In simple cases of jaw deformity without yaw correction, conventional cephalometric prediction works well. However, patients with yaw deformity require analyses with 3D models or 3D virtual simulation. In most cases of facial asymmetry, even if 3D analyses are performed, hard tissue simulation alone does not provide a satisfactory outcome. We therefore propose yaw correction based on soft tissue simulation to overcome this problem. Our major correction strategy is based on cephalometric analysis with an enormous amount of accumulated knowledge, and soft tissue virtual simulation covers the weak points. Although the accuracy of virtual soft tissue prediction does not reach the level of the actual use of postoperative prediction [6], soft tissue evaluation of virtual yaw correction might provide a better vector to obtain better facial contour. Further research is needed before virtual soft tissue simulation is used for soft tissue prediction.

Optimal reproduction of this simulation technique in the operative field is necessary to successfully use this procedure. European researchers invented interactive visualizing displays to reposition the maxilla into the simulated position [7]. However, they were unrealistic for routine orthognathic surgery and were extremely time-consuming and costly. Owing to recent improvement and popularization of 3D printers, various types of surgical stents with CAD/CAM for positioning of bone segments as well as osteotomy guides have been reported [6, 8, 9]. Although they require less time and cost, a certain amount of manpower and money are also necessary to design and manufacture these complex structures.
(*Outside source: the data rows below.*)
(* ===== verification/CobApi.v ===== *)
(** * Collaborative objects: the interface

    [cob/src/lib.rs]: objects are created, retrieved, listed and updated.  The layout of
    the references to objects is the interface [RefsStorage] of [cob/src/refs_storage.rs].
    The state is the repository and the file system of the cache. *)
From stdpp Require Import base list gmap.
From Stdlib Require Import NArith Lia.
From Stdlib Require String.
Import String.StringSyntax.
From S2P Require Import Prelude Effects RefFormat Trailers CommitMessage PruningFold Cob ChangeStore ChangeGraph CobCache.
From S2P Require GitIdentity.
#[local] Open Scope N_scope.

(** ** References to objects *)

Record ObjectRefs (Rf : Type) : Type := MkObjectRefs {
  or_local : option Rf;
  or_remote : list Rf;
}.
Arguments MkObjectRefs {Rf} _ _.
Arguments or_local {Rf} _.
Arguments or_remote {Rf} _.

Definition object_refs_iter {Rf} (o : ObjectRefs Rf) : list Rf := option_list (or_local o) ++ or_remote o.

Class RefsStorage (R Rf RE : Type) := {
  rs_object_references : R -> N -> String.string -> N -> result RE (ObjectRefs Rf);
  rs_type_references : R -> N -> String.string -> result RE (list (N * ObjectRefs Rf));
  rs_update_ref : N -> String.string -> N -> N -> st R RE unit;
}.

(** After an update the local reference is to the new commit. *)
Class RefsStorageLaws (R GE Rf RE : Type) `{Git2 R GE} `{GitWalk R GE Rf} `{RefsStorage R Rf RE} := {
  rs_update_ok urn ty oid new r r' c : rs_update_ref urn ty oid new r = (EOk tt, r') -> git_find_commit r new = Ok c ->
    git_grows r r' /\ exists rf remote, rs_object_references r' urn ty oid = Ok (MkObjectRefs (Some rf) remote) /\
      git_peel r' rf = Ok (new, c);
}.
The CAD/CAM splint we used is custom-made by a manufacturer. The manufacturer also performs laser-scanning of plaster dental models. The operators must only perform virtual simulation and fusion between the jaw simulation and dental arch data. Our technique combines the CAD/CAM splint and a simple intraoperative positioning device, thus using the least cost and time to achieve the desired outcome. Additionally, it is possible to achieve upward and backward repositioning of the maxilla without bony interference; this is often needed in cases of facial asymmetry. The accuracy and reliability of the combination of the positioning device and horseshoe osteotomy have been reported elsewhere [10].

Conclusions

Our strategy can be used anywhere that simulation software is available and is a promising method for a widespread, predictable treatment of facial asymmetry.

Consent

Written informed consent was obtained from the patient for the publication of this report and any accompanying images.